*TASK TO CARRY OUT:* Your answer should be the lines below from the one with "kept in a trace. *)" to the one with "Module Kernel.", both included, given again exactly and with nothing added.
Start of INFORMATION
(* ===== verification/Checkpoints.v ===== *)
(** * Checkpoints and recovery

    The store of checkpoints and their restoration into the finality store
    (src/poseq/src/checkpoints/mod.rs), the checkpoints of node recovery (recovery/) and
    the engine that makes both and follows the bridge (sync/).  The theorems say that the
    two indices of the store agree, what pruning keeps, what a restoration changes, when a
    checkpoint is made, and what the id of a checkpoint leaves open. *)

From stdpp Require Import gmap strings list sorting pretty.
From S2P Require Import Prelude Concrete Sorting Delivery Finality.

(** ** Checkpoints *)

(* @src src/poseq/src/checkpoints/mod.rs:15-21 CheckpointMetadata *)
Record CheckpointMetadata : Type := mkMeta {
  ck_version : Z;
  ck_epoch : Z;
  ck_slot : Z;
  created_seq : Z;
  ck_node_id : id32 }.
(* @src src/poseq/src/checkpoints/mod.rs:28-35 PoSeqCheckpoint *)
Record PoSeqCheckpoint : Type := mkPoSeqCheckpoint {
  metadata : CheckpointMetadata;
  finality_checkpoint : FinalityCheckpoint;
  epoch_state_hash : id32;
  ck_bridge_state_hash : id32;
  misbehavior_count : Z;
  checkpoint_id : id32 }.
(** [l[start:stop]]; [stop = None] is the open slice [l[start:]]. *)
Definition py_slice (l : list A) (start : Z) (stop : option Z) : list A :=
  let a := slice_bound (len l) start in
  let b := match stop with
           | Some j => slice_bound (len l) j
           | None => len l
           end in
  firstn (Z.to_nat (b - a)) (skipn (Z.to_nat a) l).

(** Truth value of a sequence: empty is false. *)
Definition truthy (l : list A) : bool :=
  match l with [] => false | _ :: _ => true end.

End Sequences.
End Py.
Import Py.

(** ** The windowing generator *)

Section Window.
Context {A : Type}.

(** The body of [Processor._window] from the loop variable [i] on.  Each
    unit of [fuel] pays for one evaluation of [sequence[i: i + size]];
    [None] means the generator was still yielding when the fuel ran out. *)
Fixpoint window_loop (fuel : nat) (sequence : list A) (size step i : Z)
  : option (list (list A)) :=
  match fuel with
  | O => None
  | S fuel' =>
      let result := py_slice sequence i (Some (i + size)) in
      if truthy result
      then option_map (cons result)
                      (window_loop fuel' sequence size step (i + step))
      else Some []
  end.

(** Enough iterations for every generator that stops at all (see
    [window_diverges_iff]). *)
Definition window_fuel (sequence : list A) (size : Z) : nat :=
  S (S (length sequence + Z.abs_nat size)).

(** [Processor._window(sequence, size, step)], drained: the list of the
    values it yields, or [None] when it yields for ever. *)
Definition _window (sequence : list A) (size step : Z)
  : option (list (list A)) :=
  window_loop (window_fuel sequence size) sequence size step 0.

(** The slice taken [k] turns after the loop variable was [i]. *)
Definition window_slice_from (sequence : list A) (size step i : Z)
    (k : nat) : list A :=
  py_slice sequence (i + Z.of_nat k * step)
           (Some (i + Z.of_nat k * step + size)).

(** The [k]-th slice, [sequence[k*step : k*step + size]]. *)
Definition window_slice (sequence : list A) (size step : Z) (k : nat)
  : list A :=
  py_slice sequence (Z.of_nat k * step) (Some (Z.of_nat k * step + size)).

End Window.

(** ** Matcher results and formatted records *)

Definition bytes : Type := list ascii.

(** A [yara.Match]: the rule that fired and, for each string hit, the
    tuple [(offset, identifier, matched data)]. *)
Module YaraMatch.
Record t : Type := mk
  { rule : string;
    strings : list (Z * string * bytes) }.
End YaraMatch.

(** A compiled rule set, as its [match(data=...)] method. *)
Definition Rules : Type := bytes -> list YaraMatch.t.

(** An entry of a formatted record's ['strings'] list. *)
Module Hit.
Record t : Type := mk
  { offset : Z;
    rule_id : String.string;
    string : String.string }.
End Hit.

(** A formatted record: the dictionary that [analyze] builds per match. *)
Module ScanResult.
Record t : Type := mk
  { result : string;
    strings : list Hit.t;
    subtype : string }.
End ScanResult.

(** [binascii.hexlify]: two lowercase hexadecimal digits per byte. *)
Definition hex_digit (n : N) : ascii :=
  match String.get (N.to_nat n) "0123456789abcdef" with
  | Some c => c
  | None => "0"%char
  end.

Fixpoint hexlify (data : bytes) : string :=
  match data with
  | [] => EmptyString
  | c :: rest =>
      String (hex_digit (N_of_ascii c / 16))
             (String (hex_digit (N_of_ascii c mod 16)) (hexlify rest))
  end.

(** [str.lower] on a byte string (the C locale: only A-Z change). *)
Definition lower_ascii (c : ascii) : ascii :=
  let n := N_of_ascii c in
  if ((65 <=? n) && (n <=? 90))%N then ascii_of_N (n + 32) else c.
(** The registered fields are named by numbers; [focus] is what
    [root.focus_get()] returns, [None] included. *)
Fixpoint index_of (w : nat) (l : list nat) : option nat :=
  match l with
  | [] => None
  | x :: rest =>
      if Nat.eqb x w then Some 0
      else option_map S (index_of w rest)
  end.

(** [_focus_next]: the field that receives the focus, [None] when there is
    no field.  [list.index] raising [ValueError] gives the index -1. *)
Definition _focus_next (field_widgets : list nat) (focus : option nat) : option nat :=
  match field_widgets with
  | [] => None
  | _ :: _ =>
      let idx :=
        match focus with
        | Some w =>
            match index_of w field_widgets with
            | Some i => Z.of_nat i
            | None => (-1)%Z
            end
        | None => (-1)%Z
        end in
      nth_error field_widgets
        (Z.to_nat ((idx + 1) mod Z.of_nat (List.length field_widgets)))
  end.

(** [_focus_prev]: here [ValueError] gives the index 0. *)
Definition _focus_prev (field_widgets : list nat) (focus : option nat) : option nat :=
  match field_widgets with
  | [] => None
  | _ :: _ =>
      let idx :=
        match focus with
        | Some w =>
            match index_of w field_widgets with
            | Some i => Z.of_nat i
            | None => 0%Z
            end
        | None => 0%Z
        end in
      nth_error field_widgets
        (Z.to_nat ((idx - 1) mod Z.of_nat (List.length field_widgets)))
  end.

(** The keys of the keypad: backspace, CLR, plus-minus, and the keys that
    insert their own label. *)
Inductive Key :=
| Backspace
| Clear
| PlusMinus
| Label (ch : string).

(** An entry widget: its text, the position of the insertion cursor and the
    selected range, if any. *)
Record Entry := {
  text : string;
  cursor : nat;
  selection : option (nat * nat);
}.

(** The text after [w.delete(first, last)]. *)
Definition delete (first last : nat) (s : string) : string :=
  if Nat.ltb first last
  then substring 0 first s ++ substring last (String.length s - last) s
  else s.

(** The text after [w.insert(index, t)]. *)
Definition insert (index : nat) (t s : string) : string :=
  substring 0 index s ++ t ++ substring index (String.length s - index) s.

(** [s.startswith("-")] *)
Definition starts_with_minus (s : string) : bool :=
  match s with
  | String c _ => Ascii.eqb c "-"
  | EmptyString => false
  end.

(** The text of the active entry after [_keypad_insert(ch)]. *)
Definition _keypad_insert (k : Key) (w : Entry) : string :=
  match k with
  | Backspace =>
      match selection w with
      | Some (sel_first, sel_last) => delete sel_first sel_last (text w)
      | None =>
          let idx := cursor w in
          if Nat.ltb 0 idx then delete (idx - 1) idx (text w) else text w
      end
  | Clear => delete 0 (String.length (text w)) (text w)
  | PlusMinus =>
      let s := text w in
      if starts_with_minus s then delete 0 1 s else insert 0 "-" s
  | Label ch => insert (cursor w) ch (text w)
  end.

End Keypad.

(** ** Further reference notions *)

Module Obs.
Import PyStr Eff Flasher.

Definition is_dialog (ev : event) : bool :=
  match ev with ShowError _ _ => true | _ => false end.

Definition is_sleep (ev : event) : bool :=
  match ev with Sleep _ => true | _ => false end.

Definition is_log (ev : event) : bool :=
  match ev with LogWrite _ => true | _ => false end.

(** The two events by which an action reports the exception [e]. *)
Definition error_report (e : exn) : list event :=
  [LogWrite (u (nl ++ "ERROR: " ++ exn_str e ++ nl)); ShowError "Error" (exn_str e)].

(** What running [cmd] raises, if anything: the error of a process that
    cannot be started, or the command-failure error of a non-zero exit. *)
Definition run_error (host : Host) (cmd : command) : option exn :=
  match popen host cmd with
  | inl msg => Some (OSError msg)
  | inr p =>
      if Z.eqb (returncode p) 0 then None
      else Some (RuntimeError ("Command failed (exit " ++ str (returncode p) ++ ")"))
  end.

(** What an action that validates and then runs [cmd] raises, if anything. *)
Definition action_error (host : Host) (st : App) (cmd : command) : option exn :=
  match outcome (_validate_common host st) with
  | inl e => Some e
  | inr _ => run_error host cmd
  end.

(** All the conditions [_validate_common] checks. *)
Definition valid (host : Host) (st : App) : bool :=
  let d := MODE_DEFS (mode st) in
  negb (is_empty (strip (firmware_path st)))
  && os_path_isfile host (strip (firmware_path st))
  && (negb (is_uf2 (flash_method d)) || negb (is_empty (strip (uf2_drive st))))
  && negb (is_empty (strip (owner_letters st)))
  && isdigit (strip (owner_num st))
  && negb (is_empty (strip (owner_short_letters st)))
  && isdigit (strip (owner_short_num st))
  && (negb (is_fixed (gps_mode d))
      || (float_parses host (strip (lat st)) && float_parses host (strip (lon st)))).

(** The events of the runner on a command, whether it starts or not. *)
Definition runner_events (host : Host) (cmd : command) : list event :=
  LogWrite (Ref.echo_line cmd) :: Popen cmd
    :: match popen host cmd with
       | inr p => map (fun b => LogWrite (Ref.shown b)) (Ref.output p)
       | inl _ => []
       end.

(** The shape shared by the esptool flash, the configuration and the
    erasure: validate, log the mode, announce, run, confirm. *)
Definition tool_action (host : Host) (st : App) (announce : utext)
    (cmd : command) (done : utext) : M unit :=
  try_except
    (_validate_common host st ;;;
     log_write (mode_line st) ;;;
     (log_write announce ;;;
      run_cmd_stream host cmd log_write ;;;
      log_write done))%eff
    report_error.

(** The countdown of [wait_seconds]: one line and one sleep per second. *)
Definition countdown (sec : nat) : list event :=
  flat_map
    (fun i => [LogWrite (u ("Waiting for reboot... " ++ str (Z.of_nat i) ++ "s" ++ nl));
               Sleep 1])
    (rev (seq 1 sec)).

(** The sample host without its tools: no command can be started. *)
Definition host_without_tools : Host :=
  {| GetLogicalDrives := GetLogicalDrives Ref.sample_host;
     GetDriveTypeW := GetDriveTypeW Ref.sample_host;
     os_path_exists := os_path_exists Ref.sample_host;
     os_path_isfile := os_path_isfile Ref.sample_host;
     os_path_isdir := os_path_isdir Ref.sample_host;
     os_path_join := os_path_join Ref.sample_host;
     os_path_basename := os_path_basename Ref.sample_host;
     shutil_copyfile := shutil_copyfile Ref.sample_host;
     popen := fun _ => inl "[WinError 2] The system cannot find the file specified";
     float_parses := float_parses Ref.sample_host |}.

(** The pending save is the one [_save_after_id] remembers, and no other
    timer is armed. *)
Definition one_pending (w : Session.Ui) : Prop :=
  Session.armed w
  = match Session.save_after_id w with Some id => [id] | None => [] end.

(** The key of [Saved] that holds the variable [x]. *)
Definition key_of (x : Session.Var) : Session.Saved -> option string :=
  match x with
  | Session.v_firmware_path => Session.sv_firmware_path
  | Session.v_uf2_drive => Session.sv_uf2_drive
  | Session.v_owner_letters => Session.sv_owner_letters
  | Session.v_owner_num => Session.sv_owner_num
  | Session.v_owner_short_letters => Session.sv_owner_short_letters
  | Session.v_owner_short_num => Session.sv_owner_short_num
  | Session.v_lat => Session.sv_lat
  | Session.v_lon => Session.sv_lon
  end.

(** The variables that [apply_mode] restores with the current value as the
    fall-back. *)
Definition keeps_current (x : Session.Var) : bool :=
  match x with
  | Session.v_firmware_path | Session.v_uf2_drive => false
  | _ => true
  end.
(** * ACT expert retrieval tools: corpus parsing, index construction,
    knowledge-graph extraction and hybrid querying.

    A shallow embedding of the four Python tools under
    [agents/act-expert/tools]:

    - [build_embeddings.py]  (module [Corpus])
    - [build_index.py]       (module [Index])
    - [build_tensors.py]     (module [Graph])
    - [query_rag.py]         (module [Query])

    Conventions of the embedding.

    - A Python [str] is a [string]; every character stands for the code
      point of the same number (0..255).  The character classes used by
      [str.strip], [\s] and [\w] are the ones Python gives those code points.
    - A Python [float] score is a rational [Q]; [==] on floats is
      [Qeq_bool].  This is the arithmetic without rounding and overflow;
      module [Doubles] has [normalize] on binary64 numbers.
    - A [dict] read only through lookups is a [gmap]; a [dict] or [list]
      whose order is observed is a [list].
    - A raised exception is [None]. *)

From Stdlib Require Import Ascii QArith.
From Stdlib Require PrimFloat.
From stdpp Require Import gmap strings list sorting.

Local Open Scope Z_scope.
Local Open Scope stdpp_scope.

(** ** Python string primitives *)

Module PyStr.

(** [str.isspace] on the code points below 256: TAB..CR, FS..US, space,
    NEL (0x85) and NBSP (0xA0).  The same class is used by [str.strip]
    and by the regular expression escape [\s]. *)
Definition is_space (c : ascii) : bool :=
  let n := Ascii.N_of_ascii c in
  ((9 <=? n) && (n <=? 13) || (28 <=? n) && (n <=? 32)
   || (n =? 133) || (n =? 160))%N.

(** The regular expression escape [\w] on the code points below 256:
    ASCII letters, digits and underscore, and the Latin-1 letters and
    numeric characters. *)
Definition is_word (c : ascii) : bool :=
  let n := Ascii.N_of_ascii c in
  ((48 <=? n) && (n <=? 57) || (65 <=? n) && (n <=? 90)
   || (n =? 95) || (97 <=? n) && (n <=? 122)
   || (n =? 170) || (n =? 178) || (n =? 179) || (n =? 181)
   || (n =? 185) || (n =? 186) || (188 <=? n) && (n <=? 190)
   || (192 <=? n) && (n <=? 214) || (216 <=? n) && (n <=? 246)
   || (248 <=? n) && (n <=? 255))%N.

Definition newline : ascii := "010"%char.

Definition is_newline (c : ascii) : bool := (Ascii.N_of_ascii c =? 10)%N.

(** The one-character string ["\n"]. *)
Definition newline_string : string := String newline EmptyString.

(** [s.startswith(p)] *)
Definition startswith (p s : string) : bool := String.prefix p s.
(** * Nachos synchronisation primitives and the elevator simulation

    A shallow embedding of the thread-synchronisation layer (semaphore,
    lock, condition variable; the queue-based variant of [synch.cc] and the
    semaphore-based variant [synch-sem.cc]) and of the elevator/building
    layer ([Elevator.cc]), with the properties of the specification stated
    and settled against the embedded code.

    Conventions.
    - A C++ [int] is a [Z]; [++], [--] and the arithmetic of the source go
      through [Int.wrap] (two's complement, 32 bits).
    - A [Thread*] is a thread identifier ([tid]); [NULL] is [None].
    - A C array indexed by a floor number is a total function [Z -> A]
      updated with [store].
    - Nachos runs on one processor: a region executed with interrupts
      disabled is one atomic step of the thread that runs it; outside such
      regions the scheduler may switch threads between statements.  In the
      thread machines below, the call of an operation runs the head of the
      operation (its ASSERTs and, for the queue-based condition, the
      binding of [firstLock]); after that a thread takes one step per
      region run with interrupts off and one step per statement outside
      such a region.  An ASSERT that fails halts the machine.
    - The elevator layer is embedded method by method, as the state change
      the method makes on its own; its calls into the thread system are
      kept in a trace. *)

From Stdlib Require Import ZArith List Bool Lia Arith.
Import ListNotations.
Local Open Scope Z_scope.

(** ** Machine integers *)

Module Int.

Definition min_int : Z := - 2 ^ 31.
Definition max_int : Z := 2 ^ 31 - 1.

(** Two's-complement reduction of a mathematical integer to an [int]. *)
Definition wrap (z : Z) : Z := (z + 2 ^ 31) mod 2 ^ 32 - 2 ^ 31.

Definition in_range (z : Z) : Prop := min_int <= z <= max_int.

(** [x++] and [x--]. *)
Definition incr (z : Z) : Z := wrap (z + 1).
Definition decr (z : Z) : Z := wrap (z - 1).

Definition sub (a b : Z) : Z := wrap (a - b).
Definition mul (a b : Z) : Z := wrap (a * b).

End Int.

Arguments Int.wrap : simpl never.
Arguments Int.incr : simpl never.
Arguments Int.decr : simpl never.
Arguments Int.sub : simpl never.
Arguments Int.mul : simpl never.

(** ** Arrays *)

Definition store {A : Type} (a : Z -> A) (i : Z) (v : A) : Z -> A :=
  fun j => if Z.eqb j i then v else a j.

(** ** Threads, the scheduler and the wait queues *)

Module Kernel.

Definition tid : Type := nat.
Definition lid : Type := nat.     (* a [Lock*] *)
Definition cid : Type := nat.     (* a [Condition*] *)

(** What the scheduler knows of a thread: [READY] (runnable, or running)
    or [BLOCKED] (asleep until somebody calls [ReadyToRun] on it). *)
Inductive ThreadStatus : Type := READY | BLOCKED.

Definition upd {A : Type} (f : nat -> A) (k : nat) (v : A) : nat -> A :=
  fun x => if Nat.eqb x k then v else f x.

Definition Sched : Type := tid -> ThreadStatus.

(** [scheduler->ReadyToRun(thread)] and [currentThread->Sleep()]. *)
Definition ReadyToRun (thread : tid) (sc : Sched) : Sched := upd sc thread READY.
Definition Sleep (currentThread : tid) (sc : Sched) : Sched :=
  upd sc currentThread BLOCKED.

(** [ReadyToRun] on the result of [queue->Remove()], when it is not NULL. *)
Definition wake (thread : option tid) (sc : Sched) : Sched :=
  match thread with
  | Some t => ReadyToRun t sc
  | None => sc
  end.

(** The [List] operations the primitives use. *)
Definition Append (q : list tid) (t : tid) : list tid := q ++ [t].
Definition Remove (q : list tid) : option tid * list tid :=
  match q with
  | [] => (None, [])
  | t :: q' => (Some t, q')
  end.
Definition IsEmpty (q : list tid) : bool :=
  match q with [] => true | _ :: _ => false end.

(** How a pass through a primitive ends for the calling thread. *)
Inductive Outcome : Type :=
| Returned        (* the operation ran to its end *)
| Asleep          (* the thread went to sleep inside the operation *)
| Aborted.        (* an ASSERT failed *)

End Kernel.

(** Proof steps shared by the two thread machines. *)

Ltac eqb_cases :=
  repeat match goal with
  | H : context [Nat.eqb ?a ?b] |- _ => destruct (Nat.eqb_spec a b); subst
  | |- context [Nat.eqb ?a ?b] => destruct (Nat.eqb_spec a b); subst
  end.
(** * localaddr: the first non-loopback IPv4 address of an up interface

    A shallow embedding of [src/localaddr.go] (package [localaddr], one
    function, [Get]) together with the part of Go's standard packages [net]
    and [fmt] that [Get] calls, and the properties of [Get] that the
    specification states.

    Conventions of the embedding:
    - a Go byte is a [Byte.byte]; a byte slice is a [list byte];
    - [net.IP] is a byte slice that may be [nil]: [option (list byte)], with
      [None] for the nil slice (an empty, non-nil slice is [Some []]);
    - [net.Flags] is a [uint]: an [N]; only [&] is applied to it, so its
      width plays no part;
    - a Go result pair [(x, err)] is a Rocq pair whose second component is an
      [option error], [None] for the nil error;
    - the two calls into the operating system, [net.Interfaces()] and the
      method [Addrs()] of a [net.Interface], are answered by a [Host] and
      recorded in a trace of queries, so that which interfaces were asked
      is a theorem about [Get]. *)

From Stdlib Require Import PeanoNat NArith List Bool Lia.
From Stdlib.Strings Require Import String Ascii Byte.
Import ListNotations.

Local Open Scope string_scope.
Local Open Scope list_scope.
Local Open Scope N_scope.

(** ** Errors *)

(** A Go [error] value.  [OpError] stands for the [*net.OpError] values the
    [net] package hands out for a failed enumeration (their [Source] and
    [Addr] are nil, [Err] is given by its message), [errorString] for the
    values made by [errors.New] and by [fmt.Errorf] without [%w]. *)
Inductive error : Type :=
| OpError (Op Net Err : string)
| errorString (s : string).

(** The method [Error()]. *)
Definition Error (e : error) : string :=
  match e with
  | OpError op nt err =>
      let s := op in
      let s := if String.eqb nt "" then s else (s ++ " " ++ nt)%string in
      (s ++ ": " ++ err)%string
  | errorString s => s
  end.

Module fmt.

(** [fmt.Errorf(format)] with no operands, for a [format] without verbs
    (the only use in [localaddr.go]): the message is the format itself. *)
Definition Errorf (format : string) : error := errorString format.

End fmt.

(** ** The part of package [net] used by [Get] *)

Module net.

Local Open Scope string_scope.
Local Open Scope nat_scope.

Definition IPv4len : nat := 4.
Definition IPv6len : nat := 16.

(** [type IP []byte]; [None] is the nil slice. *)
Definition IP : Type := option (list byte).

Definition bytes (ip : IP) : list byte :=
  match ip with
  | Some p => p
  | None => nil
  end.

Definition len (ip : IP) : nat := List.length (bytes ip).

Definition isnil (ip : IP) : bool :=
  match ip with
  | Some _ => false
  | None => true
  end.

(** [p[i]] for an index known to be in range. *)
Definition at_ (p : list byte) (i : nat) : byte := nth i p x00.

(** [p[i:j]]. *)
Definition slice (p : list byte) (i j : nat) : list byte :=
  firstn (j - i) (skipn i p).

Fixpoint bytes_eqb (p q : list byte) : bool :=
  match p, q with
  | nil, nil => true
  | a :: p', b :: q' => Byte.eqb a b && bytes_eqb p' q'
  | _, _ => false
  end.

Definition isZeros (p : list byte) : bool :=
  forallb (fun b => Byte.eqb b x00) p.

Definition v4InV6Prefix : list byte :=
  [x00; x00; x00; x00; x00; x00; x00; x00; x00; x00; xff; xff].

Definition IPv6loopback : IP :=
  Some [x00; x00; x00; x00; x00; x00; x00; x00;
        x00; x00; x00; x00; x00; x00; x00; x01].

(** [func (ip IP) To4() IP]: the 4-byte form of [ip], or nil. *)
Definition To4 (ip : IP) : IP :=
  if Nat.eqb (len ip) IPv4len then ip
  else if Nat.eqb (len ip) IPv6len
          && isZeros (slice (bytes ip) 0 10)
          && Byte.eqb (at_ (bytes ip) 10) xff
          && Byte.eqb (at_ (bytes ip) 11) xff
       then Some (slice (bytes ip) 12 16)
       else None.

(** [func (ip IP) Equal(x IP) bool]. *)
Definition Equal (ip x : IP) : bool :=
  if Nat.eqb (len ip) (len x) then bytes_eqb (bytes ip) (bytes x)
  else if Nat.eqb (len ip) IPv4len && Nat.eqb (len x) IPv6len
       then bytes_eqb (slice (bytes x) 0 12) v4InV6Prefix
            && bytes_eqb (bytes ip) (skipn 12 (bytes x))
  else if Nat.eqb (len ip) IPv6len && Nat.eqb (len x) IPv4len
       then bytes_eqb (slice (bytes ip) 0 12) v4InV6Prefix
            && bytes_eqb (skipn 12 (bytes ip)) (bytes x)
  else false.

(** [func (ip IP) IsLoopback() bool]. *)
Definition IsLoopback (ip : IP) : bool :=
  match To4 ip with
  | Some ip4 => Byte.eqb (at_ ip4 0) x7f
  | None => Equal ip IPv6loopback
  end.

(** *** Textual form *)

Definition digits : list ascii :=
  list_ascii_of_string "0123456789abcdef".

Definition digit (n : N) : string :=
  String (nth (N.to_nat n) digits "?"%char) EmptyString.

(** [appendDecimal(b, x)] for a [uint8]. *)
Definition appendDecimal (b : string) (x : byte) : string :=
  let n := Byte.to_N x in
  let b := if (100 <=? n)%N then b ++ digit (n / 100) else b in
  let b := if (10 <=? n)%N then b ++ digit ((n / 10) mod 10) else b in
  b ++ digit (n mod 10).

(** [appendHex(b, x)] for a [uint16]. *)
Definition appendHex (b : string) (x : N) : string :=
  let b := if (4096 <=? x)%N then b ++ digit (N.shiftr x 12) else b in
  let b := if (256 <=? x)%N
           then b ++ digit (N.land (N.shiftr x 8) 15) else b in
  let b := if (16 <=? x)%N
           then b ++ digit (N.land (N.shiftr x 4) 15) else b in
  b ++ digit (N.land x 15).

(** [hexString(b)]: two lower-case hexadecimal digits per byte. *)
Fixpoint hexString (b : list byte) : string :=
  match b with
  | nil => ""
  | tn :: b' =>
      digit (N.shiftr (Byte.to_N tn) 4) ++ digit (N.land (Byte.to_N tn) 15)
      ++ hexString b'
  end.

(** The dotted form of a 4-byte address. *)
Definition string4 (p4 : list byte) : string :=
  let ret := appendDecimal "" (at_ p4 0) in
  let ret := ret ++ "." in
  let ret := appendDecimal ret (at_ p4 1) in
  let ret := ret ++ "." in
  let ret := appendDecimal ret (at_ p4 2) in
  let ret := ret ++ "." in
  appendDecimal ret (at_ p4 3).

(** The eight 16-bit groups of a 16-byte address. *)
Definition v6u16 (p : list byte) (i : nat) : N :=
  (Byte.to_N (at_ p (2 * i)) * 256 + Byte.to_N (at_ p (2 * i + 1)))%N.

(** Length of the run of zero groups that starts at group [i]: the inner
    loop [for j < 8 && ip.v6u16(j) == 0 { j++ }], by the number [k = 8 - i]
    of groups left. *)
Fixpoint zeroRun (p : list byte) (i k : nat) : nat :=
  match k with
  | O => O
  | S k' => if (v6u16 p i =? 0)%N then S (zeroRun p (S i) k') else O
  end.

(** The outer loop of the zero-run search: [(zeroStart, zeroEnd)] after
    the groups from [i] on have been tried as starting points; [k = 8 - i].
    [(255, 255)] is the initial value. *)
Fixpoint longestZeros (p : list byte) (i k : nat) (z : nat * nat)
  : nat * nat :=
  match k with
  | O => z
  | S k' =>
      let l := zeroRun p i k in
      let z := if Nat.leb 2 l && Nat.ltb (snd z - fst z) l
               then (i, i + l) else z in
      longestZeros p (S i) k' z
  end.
End of INFORMATION
*EXERCISE ANSWER:*
      kept in a trace. *)

From Stdlib Require Import ZArith List Bool Lia Arith.
Import ListNotations.
Local Open Scope Z_scope.

(** ** Machine integers *)

Module Int.

Definition min_int : Z := - 2 ^ 31.
Definition max_int : Z := 2 ^ 31 - 1.

(** Two's-complement reduction of a mathematical integer to an [int]. *)
Definition wrap (z : Z) : Z := (z + 2 ^ 31) mod 2 ^ 32 - 2 ^ 31.

Definition in_range (z : Z) : Prop := min_int <= z <= max_int.

(** [x++] and [x--]. *)
Definition incr (z : Z) : Z := wrap (z + 1).
Definition decr (z : Z) : Z := wrap (z - 1).

Definition sub (a b : Z) : Z := wrap (a - b).
Definition mul (a b : Z) : Z := wrap (a * b).

End Int.

Arguments Int.wrap : simpl never.
Arguments Int.incr : simpl never.
Arguments Int.decr : simpl never.
Arguments Int.sub : simpl never.
Arguments Int.mul : simpl never.

(** ** Arrays *)

Definition store {A : Type} (a : Z -> A) (i : Z) (v : A) : Z -> A :=
  fun j => if Z.eqb j i then v else a j.

(** ** Threads, the scheduler and the wait queues *)

Module Kernel.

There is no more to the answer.